ByteBufferRead & Writer [was (Re: [Issue 84] Need leak-free bytebuffer management in Grizzly)]

From: Jeanfrancois Arcand <Jeanfrancois.Arcand_at_Sun.COM>
Date: Thu, 22 May 2008 20:25:45 -0400

Ken Cavanaugh wrote:
> jfarcand_at_dev.java.net wrote:
>> https://grizzly.dev.java.net/issues/show_bug.cgi?id=84
>>
>>
>>
>> User jfarcand changed the following:
>>
>> What |Old value |New value
>> ================================================================================
>> Assigned to|issues_at_grizzly |oleksiys
>> --------------------------------------------------------------------------------
>> Target milestone|milestone 1 |1.8.0
>> --------------------------------------------------------------------------------
>>
>>
>>
>>
>> ------- Additional comments from jfarcand_at_dev.java.net Thu May 22 16:39:59 +0000 2008 -------
>> Let's see if we can have something for 1.8.0
>>
>> ---------------------------------------------------------------------
>> To unsubscribe, e-mail: issues-unsubscribe_at_grizzly.dev.java.net
>> For additional commands, e-mail: issues-help_at_grizzly.dev.java.net
>>
>>
> I thought this is an interesting bug (or perhaps RFE?).
> I've been doing some work for parallel marshaling
> that may be relevant here.
>
> Part of the infrastructure behind my project is two classes:
> ByteBufferWriter and
> ByteBufferReader. Ignoring many details, ByteBufferWriter looks like:
>
> public class ByteBufferWriter {
> public interface BufferHandler {
> /** Dispose of the current ByteBuffer and return a new one.
> */
> EmergeBuffer overflow( EmergeBuffer current ) ;
>
> /** Dispose of current buffer. Called
> * when closing a ByteBufferWriter.
> */
> void close( EmergeBuffer current ) ;
> }
>
> ByteBufferWriter( BufferHandler handler, EmergeBuffer buffer ) { ... }
>
> // The rest of the API has void putXXX( XXX data ) calls for the various
> // primitive data types, plus putXXXArray( XXX[] data ) for arrays of primitives.
> // I also have a VarOctet type that we can ignore for now.
> ...
> }
>
>
> The EmergeBuffer is a wrapper around a byte[]-backed indirect ByteBuffer
> (I have no intention
> of using direct ByteBuffers, because Charlie's work should make them
> irrelevant at some point).
> Its interface is:
>
> public class EmergeBuffer {
> /** Allocate a buffer that has room for dataSize data, and also
> * may prepend up to headerSize bytes before the start of the data.
> */
> public EmergeBuffer( int headerSize, int dataSize ) { ... }
>
> public ByteBuffer buffer() { ... }
>
> /** Reset the buffer for reading.

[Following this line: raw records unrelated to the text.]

(* ===== verification/ScanManager.v ===== *)
(** The scan manager (scan_manager.c): shifting the I/O configuration of a bank
    into its scan chain, in packets of at most 128 bits. *)

From S2P Require Import Prelude Mmio Regs Globals Timer FreezeController.

Inductive IOScanChainSelect :=
| IO_SCAN_CHAIN_0 | IO_SCAN_CHAIN_1 | IO_SCAN_CHAIN_2 | IO_SCAN_CHAIN_3
| IO_SCAN_CHAIN_UNDEFINED.

(** IO scan chain ID is 1:1 mapping to freeze channel ID. *)
Definition channel_of_chain (id : IOScanChainSelect) : FreezeChannelSelect :=
  match id with
  | IO_SCAN_CHAIN_0 => FREEZE_CHANNEL_0 | IO_SCAN_CHAIN_1 => FREEZE_CHANNEL_1
  | IO_SCAN_CHAIN_2 => FREEZE_CHANNEL_2 | IO_SCAN_CHAIN_3 => FREEZE_CHANNEL_3
  | IO_SCAN_CHAIN_UNDEFINED => FREEZE_CHANNEL_UNDEFINED
  end.

Definition chain_num (id : IOScanChainSelect) : Z := channel_num (channel_of_chain id).

Definition SCAN_STAT_REG : Z := SOCFPGA_SCANMGR_ADDRESS + SCANMGR_STAT_ADDRESS.
Definition SCAN_EN_REG : Z := SOCFPGA_SCANMGR_ADDRESS + SCANMGR_EN_ADDRESS.
Definition FIFO1_REG : Z := SOCFPGA_SCANMGR_ADDRESS + SCANMGR_FIFOSINGLEBYTE_ADDRESS.
Definition FIFO2_REG : Z := SOCFPGA_SCANMGR_ADDRESS + SCANMGR_FIFODOUBLEBYTE_ADDRESS.
Definition FIFO4_REG : Z := SOCFPGA_SCANMGR_ADDRESS + SCANMGR_FIFOQUADBYTE_ADDRESS.

Section scan_manager.
Context {D : Type} `{Device D}.
Abbreviation M := (M D gdata).

(** Reading [i] of the loop is followed by [max_iter--]; the loop goes on
    while the result is above zero (for [max_iter >= 1]). *)
Definition scan_mgr_io_scan_chain_engine_is_idle (max_iter : Z) : M Z :=
  let* r := for_upto max_iter (fun i =>
    let* scanmgr_status := readl SCAN_STAT_REG in
    if truthy (SCANMGR_STAT_ACTIVE_GET scanmgr_status) ||
       (0 <? SCANMGR_STAT_WFIFOCNT_GET scanmgr_status)
    then if 0 <? max_iter - (i + 1) then ret None
         else ret (Some SCAN_MGR_IO_SCAN_ENGINE_STATUS_ACTIVE)
    else ret (Some SCAN_MGR_IO_SCAN_ENGINE_STATUS_IDLE)) in
  match r with
  | Some v => ret v
  | None => ret SCAN_MGR_IO_SCAN_ENGINE_STATUS_ACTIVE
  end.

(** Waits for the engine; on a time out the chain is disabled and the
    function returns 1. *)
Definition scan_check_done (id : IOScanChainSelect) : M (option Z) :=
  let* idle := scan_mgr_io_scan_chain_engine_is_idle MAX_WAITING_DELAY_IO_SCAN_ENGINE in
  if negb (SCAN_MGR_IO_SCAN_ENGINE_STATUS_IDLE =? idle) then
    clrbits_le32 SCAN_EN_REG (1 .<< chain_num id) ;;;
    ret (Some 1)
  else ret None.

(** One full 128-bit TDI_TDO packet. *)
Definition scan_packet128 (id : IOScanChainSelect) (iocsr_scan_chain : list Z) (i : Z)
    : M (option Z) :=
  let tdi_tdo_header := TDI_TDO_HEADER_FIRST_BYTE .|
    (TDI_TDO_MAX_PAYLOAD .<< TDI_TDO_HEADER_SECOND_BYTE_SHIFT) in
  writel tdi_tdo_header FIFO2_REG ;;;
  let index := i * 4 in
  let* w := array_get iocsr_scan_chain index in writel w FIFO4_REG ;;;
  let* w := array_get iocsr_scan_chain (index + 1) in writel w FIFO4_REG ;;;
  let* w := array_get iocsr_scan_chain (index + 2) in writel w FIFO4_REG ;;;
  let* w := array_get iocsr_scan_chain (index + 3) in writel w FIFO4_REG ;;;
  scan_check_done id.

(** The final packet of 1 to 127 bits, from word [index] on. *)
Definition scan_packet_tail (id : IOScanChainSelect) (iocsr_scan_chain : list Z)
    (index data_residual : Z) : M (option Z) :=
  let io_program_iter := data_residual .>> IO_SCAN_CHAIN_32BIT_SHIFT in
  let tdi_tdo_header := TDI_TDO_HEADER_FIRST_BYTE .|
    ((data_residual - 1) .<< TDI_TDO_HEADER_SECOND_BYTE_SHIFT) in
  writel tdi_tdo_header FIFO2_REG ;;;
  for_upto io_program_iter (fun i =>
    let* w := array_get iocsr_scan_chain (index + i) in
    writel w FIFO4_REG ;;; ret (None : option unit)) ;;;
  let index := index + io_program_iter in
  let residual := data_residual .& IO_SCAN_CHAIN_32BIT_MASK in
  (if IO_SCAN_CHAIN_PAYLOAD_24BIT <? residual then
     let* w := array_get iocsr_scan_chain index in writel w FIFO4_REG
   else
     (* for (i = 0; i < residual; i += 8) *)
     for_upto ((residual + 7) / 8) (fun k =>
       let* w := array_get iocsr_scan_chain index in
       writel ((w .>> (8 * k)) .& IO_SCAN_CHAIN_BYTE_MASK) FIFO1_REG ;;;
       ret (None : option unit)) ;;; ret tt) ;;;
  scan_check_done id.
(* ===== verification/ClockManager.v ===== *)
(** The clock manager (clock_manager.c): the PLL bring-up sequence, the clock
    frequencies computed back from the registers, and the configuration that
    the board's PLL settings describe. *)

From S2P Require Import Prelude Mmio Regs Globals Timer.

Record cm_config_t := {
  (* main group *)
  main_vco_base : Z; mpuclk : Z; mainclk : Z; dbgatclk : Z; mainqspiclk : Z;
  mainnandsdmmcclk : Z; cfg2fuser0clk : Z; maindiv : Z; dbgdiv : Z; tracediv : Z; l4src : Z;
  (* peripheral group *)
  peri_vco_base : Z; emac0clk : Z; emac1clk : Z; perqspiclk : Z; pernandsdmmcclk : Z;
  perbaseclk : Z; s2fuser1clk : Z; perdiv : Z; gpiodiv : Z; persrc : Z;
  (* sdram pll group *)
  sdram_vco_base : Z; ddrdqsclk : Z; ddr2xdqsclk : Z; ddrdqclk : Z; s2fuser2clk : Z
}.

(** Address of a clock manager register. *)
Definition CM (offset : Z) : Z := SOCFPGA_CLKMGR_ADDRESS + offset.

Section clock_manager.
Context {D : Type} `{Device D}.
Abbreviation M := (M D gdata).

Definition wait_for_lock_body (mask retry : Z) : M (Z + unit) :=
  let* v := readl (CM CLKMGR_INTER_ADDRESS) in
  let inter_val := v .& mask in
  let retry := if inter_val =? mask then retry + 1 else 0 in
  ret (if 10 <=? retry then inr tt else inl retry).
Lemma block_spec off fs : plain_offset off = true -> fields_ok fs = true ->
  stage_spec (verify_steps (off, fs)) (mmr_block off fs : M Z).
Proof.
  intros Ho Hok. apply stage_quiet; [apply only_readl; done|apply total_readl|]. intros v s.
  apply write_verify_spec; [done|done|by apply update_fields_has].
Qed.

Lemma block_noverify_spec off fs : plain_offset off = true ->
  stage_spec [] (mmr_block_noverify off fs : M Z).
Proof.
  intros Ho s. unfold mmr_block_noverify. wp_run. split; [|left; split; [done|constructor]].
  cbn [app]. repeat constructor; by apply plain_unopened.
Qed.

Lemma ctrlcfg_spec :
  stage_spec (verify_steps (SDR_CTRLGRP_CTRLCFG_ADDRESS, ctrlcfg_fields 0)) (mmr_ctrlcfg : M Z).
Proof.
  apply stage_quiet; [apply only_readl; done|apply total_readl|]. intros v s. wp_step.
  apply (wp_result _ _ (Val 0) s []); [reflexivity|]. cbv beta iota.
  apply write_verify_spec; [done|done|by apply update_fields_has].
Qed.

Lemma dramaddrw_spec :
  stage_spec (verify_steps (SDR_CTRLGRP_DRAMADDRW_ADDRESS, dramaddrw_fields 19)) (mmr_dramaddrw : M Z).
Proof.
  apply stage_quiet; [apply only_readl; done|apply total_readl|]. intros v s. wp_step.
  eapply wp_result; [exact (board_errata_rows s)|]. cbv beta iota.
  apply write_verify_spec; [done|done|by apply update_fields_has].
Qed.

(** The one register that is written as a whole. *)
Definition phyctrl_0_word : list field := [Fld CONFIG_HPS_SDR_CTRLCFG_PHYCTRL_PHYCTRL_0 0 0xFFFFFFFF].

Lemma phyctrl_spec :
  stage_spec (verify_steps (SDR_CTRLGRP_PHYCTRL_PHYCTRL_0_ADDRESS, phyctrl_0_word)) (mmr_phyctrl_0 : M Z).
Proof. intros s. apply write_verify_spec; [done|reflexivity|repeat constructor; vm_compute; reflexivity]. Qed.

Lemma fpgaportrst_spec : stage_spec [] (mmr_fpgaportrst : M Z).
Proof.
  apply stage_quiet; [apply only_writel; split; vm_compute; discriminate|apply total_writel|]. intros _.
  apply stage_quiet.
  { unfold is_fpgamgr_fpga_ready, is_fpgamgr_initdone_high, fpgamgr_get_mode. hw_auto. }
  { unfold is_fpgamgr_fpga_ready, is_fpgamgr_initdone_high, fpgamgr_get_mode. hw_auto. }
  intros ready s. destruct (truthy ready).
  - eapply wp_mono; [apply (write_verify_spec _ []); [done|done|constructor]|].
    intros o s' t [Hu [[-> _]|[-> Hm]]]; split; auto. left. split; [done|constructor].
  - wp_step. split; [constructor|]. left. split; [done|constructor].
Qed.
(** On a warm reset that preserves the memory, the calibration is skipped and
    the saved PHY setting put back; without self refresh the system is reset. *)
Definition spl_sdram : M unit :=
  hw_watchdog_reset ;;;
  let* g := get in
  (if sdram_not_preserved g then
     msg "SDRAM: Initializing MMR registers" ;;;
     let* r := sdram_mmr_init_full 0xffffffff junk in
     when (negb (r =? 0)) hang ;;;
     hw_watchdog_reset ;;;
     msg "SDRAM: Calibrating PHY" ;;;
     let* c := sdram_calibration in
     when (c =? 0) hang
   else
     let* sdr_phy_reg := readl (SOCFPGA_SDR_ADDRESS + SDR_CTRLGRP_PHYCTRL_PHYCTRL_0_ADDRESS) in
     msg "SDRAM: Initializing MMR registers" ;;;
     let* r := sdram_mmr_init_full sdr_phy_reg junk in
     when (negb (r =? 0)) hang ;;;
     msg "SDRAM: Skipping calibrating PHY" ;;;
     let* r := sdram_check_self_refresh_seq in
     when (negb (r =? 0)) (
       msg "SDRAM: Self refresh issue detected. Performing Warm reset ..." ;;;
       reset_cpu 0) ;;;
     let* _ := readl 0x100010 in ret tt) ;;;
  let* sdram_size := sdram_calculate_size in
  msg "SDRAM: MiB".

Definition spl_secure : M unit := hw_watchdog_reset ;;; nic301_slave_ns.

(** interrupt_init and enable_interrupts of arch/arm/lib/interrupts.c set up
    the stacks and the CPU's mask, which are not part of the state. *)
Definition interrupt_init : M Z := arch_interrupt_init.

(** The handlers are numbered; their arguments are the addresses of the
    counters, [&irq_cnt_ecc_ocram_corrected] and the other. *)
Definition spl_interrupts (corrected uncorrected : Z) : M unit :=
  interrupt_init ;;;
  irq_register IRQ_ECC_OCRAM_CORRECTED (fxn 0) corrected 0 ;;;
  irq_register IRQ_ECC_OCRAM_UNCORRECTED (fxn 1) uncorrected 0 ;;;
  hw_watchdog_reset.

Definition spl_board_init (corrected uncorrected : Z) : M unit :=
  spl_freeze ;;;
  spl_hold_reset ;;;
  spl_clocks ;;;
  spl_configure_io ;;;
  spl_release ;;;
  spl_thaw ;;;
  spl_console ;;;
  spl_sdram ;;;
  spl_secure ;;;
  spl_interrupts corrected uncorrected.

End spl.

(** ** What the stages may change

    The interface between the preloader's stages and the globals: an invariant
    that survives the updates of the clock, the timer, the console and the
    vector table survives every stage that does not freeze or thaw a bank. *)
Class Stable (I : gdata -> Prop) := {
  stable_time : forall g t l, word t -> word l -> I g -> I (set_time t l g);
  stable_clocks : forall g a b c, I g -> I (set_clocks a b c g);
  stable_console : forall g b c, I g -> I (set_console b c g);
  stable_vectors : forall g g' v, length v = length (interrupt_vectors g) -> I g -> I g' -> I (set_vectors v g')
}.

Section stable.
Context {D : Type} `{Device D} (I : gdata -> Prop) `{!Stable I}.
Abbreviation M := (M D gdata).

Lemma pres_watchdog : preserves I (hw_watchdog_reset : M unit).
Proof. unfold hw_watchdog_reset, designware_wdt_is_enabled. inv_auto. Qed.

(** The timer's stamps are words. *)
Ltac time_ok :=
  apply stable_time; [| |assumption];
  repeat match goal with |- context [if ?b then _ else _] => destruct b end;
  first [ apply word_u32 | assumption | unfold word in *; lia
        | match goal with |- word (_ / ?d) => let x := eval vm_compute in d in change d with x end;
          unfold word in *; div_lia ].

Lemma pres_get_timer base : preserves I (get_timer base : M Z).
Proof. unfold get_timer, get_timer_masked, read_timer. inv_auto; time_ok. Qed.
Lemma pres_reset_timer : preserves I (reset_timer : M unit).
Proof. unfold reset_timer, read_timer. inv_auto; time_ok. Qed.
Lemma pres_delay_intosc fuel n : preserves I (delay_intosc fuel n : M unit).
Proof.
  unfold delay_intosc, reset_timer_count, wait_count_body, get_timer_count, get_timer_count_masked, read_timer.
  inv_auto; time_ok.
Qed.
Hint Resolve pres_watchdog pres_get_timer pres_reset_timer pres_delay_intosc : hw.

Lemma pres_cm_basic_init fuel cfg skip : preserves I (cm_basic_init fuel cfg skip : M Z).
Proof.
  unfold cm_basic_init, cm_gate_and_bypass, cm_reset_vco, cm_power_up_vco, cm_internal_dividers, cm_wait_timer,
    cm_enable_vco, cm_external_dividers, cm_wait_for_lock, wait_for_lock_body, cm_sdram_counters, cm_toggle_outreset,
    cm_leave_bypass, cm_write_with_phase, cm_write_bypass, cm_write_ctrl, cm_wait4fsm, wait_clear. inv_auto.
Qed.

Lemma pres_l4 : preserves I (cm_get_l4_sp_clk_hz : M Z).
Proof. unfold cm_get_l4_sp_clk_hz, main_vco_clk_hz, per_vco_clk_hz, div_by_reg, div_by. inv_auto. Qed.
Lemma pres_mmc : preserves I (cm_get_mmc_controller_clk_hz : M Z).
Proof. unfold cm_get_mmc_controller_clk_hz, main_vco_clk_hz, per_vco_clk_hz, div_by_reg, div_by. inv_auto. Qed.
Lemma pres_qspi : preserves I (cm_get_qspi_controller_clk_hz : M Z).
Proof. unfold cm_get_qspi_controller_clk_hz, main_vco_clk_hz, per_vco_clk_hz, div_by_reg, div_by. inv_auto. Qed.
Lemma pres_mpu : preserves I (cm_get_mpu_clk_hz : M Z).
Proof. unfold cm_get_mpu_clk_hz, main_vco_clk_hz, div_by_reg, div_by. inv_auto. Qed.
Lemma pres_ddr : preserves I (cm_get_sdram_clk_hz : M Z).
Proof. unfold cm_get_sdram_clk_hz, div_by_reg, div_by. inv_auto. Qed.
Hint Resolve pres_cm_basic_init pres_l4 pres_mmc pres_qspi pres_mpu pres_ddr : hw.

Lemma pres_derive : preserves I (cm_derive_clocks_for_drivers : M unit).
Proof. unfold cm_derive_clocks_for_drivers. inv_auto; by apply stable_clocks. Qed.
Lemma pres_summary : preserves I (cm_print_clock_quick_summary : M unit).
Proof. unfold cm_print_clock_quick_summary. inv_auto. Qed.
Hint Resolve pres_derive pres_summary : hw.

Lemma pres_scan id len tbl : preserves I (scan_mgr_io_scan_chain_prg id len tbl : M Z).
Proof.
  unfold scan_mgr_io_scan_chain_prg, sys_mgr_frzctrl_frzchn_is_frozen, scan_packet128, scan_packet_tail, scan_check_done,
    scan_mgr_io_scan_chain_engine_is_idle. inv_auto.
Qed.

Lemma pres_ready : preserves I (is_fpgamgr_fpga_ready : M Z).
Proof. unfold is_fpgamgr_fpga_ready, is_fpgamgr_initdone_high, fpgamgr_get_mode. inv_auto. Qed.
Hint Resolve pres_scan pres_ready : hw.

Lemma pres_pinmux table : preserves I (sysmgr_pinmux_init table : M unit).
Proof. unfold sysmgr_pinmux_init, pinmux_entry, populate_sysmgr_fpgaintf_module, populate_signal. inv_auto. Qed.

Lemma pres_write_verify off v : preserves I (sdram_write_verify off v : M Z).
Proof. unfold sdram_write_verify. inv_auto. Qed.

Lemma pres_block off fs : preserves I (mmr_block off fs : M Z).
Proof. unfold mmr_block, sdram_write_verify. inv_auto. Qed.

Lemma pres_block_noverify off fs : preserves I (mmr_block_noverify off fs : M Z).
Proof. unfold mmr_block_noverify. inv_auto. Qed.

Lemma pres_errata memsize cs width rows banks cols :
  preserves I (compute_errata_rows memsize cs width rows banks cols : M Z).
Proof.
  assert (Hd : forall n d, preserves I (lldiv_m n d : M Z)).
  { intros n d. unfold lldiv_m. destruct (lldiv n d); inv_auto. }
  unfold compute_errata_rows. apply preserves_bind; [apply Hd|intros n1].
  apply preserves_bind; [apply Hd|intros n2]. inv_auto.
Qed.

Lemma pres_stages ms k : Forall (fun m => preserves I m) ms -> preserves I k -> preserves I (stages ms k : M Z).
Proof.
  intros Hms Hk. induction Hms as [|m ms Hm _ IH]; cbn [stages]; [done|].
  apply preserves_bind; [done|]. intros r. destruct (r =? 1); [apply preserves_ret|done].
Qed.

Ltac pres_stage :=
  match goal with
  | |- preserves _ (mmr_block _ _) => apply pres_block
  | |- preserves _ (mmr_block_noverify _ _) => apply pres_block_noverify
  | |- preserves _ mmr_ctrlcfg => unfold mmr_ctrlcfg, addrorder_of, sdram_write_verify; inv_auto
  | |- preserves _ mmr_dramaddrw => unfold mmr_dramaddrw; apply preserves_bind;
      [apply preserves_readl|intros ?; apply preserves_bind; [apply pres_errata|intros ?; apply pres_write_verify]]
  | |- preserves _ mmr_phyctrl_0 => apply pres_write_verify
  | |- preserves _ mmr_fpgaportrst => unfold mmr_fpgaportrst, sdram_write_verify; inv_auto
  end.

Lemma pres_mmr_stages : Forall (fun m => preserves I m) (mmr_stages : list (M Z)).
Proof. unfold mmr_stages. repeat (apply Forall_cons; split; [pres_stage|]). apply Forall_nil. exact Logic.I. Qed.

Lemma pres_mmr phy junk : preserves I (sdram_mmr_init_full phy junk : M Z).
Proof.
  unfold sdram_mmr_init_full. apply preserves_bind; [apply preserves_writel|intros _].
  apply pres_stages; [apply pres_mmr_stages|].
  unfold mmr_apply, sdram_calculate_size, sdram_set_protection_config, sdram_set_rule, sdram_dump_protection_config,
    sdram_get_rule. inv_auto.
Qed.

Lemma pres_self_refresh : preserves I (sdram_check_self_refresh_seq : M Z).
Proof.
  unfold sdram_check_self_refresh_seq, poll_selfrfshack, selfrfshack, lowpwreq_set, mmr_block, sdram_write_verify. inv_auto.
Qed.

Lemma pres_register intrID f arg level : preserves I (irq_register intrID f arg level : M Z).
Proof.
  unfold irq_register, gic_dic_set_config, gic_dic_set_target_processor, gic_dic_set_enable.
  inv_auto. match goal with |- I (set_vectors (<[_ := _]> (interrupt_vectors ?g)) _) => apply (stable_vectors g) end;
    [by rewrite length_insert|done|done].
Qed.
Hint Resolve pres_pinmux pres_mmr pres_self_refresh pres_register : hw.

Moves ByteBuffer position back to 0.
> */
> public ByteBuffer reset() { ... }
>
> /** Prepend data from header.position() to header.limit() to the
> * current buffer. This will change the object instance returned by buffer()!
> * @throws IllegalArgumentException if header.remaining() > headerSize.
> */
> public ByteBuffer prepend( ByteBuffer header ) { ... }
> }
>
> EmergeBuffer is implemented in such a way that the maximum amount of data
> copied is headerSize (it uses two internal ByteBuffers, one that hides
> the space
> reserved for the header, and a second one that slices the first after
> the header,
> so the position 0 of the second (which is returned by the buffer() call) is
> position headerSize of the first.
>
> I created EmergeBuffer to solve an annoying problem in the ByteBufferReader:
> dealing with split primitive types. This occurs when writing primitives
> to a
> stream, but the underlying transport delivers the data at arbitrary
> boundaries,
> possibly in the middle of a primitve. Since the maximum primitive size
> is 8 bytes,
> that is the most data that is every copied on a read.
>
> Getting back to the ByteBufferWriter, it's operation is quite simple:
> whenever a
> write method is called, a check is first made to see if enough space is
> left in the
> current buffer (in the case of an array, all the data that fits is
> written to the
> current buffer). When no more data can be written, but we still have
> data to
> write, the overflow method on the handler is called, allowing the handler to
> do whatever it needs to do with the buffer. This could include:
>
> * write the data to a file
> * internally queue it in a pipe of some sort
> * write the data to a communication channel of some sort

I like that one. MINA has a similar mechanism except it keep forever
growing the buffer internally, which I don't like and cause OOM quite
easily.

>
> This allows hiding all of the ByteBuffer management behind a stream API
> implemented on top of the ByteBufferWriter.
>
> I should probably define an interface that includes just the write
> operations
> in this case. java.io.DataOutput is somewhat similar, but includes
> higher-level
> details like writeUTF and lacks methods for arrays of primitives (which
> are important
> for efficiency reasons). org.omg.CORBA.DataOutputStream includes arrays
> of primitives,
> but because it's part of CORBA, it includes CORBA types not relevant to
> other applications,
> and has IDL-style method names
>
> ByteBufferReader looks like:
>
> public class ByteBufferReader {
>
> /** Create a new ByteBufferReader.
> * @param timeout Time in milliseconds to wait for more data.
> * @throws TimeoutException when a read operation times out waiting for more data.
> */
> public ByteBufferReader( long timeout ) { ... }

Can you elaborate on the timeout here? Under which condition the timeout
exception will happens? Should ByteBufferWriter has a timeout as well?

>
> /** Allocate a buffer that reserves a large enough header to handle the largest
> * primitive type.
> */
> public static EmergeBuffer allocate( int size ) { ... }
>
> /** Add more data for the reader thread to read.
> */
> public void dataReceived( EmergeBuffer bb ) { ... }
>
> // The rest of the API contains getXXX( XXX arg ) and getXXXArray( XXX[] arg )
> // methods similar to the write case. Note that we assume that the length of an
> // array is known, so that the correct array size can be allocated before the
> // getXXXArray call. For example, many protocols may marshal the array length
> // in some form before the array contents.
> }
>
>
> A ByteBufferReader could be attached to a connection, so that buffers
> are appended
> to the ByteBufferReader as they are received.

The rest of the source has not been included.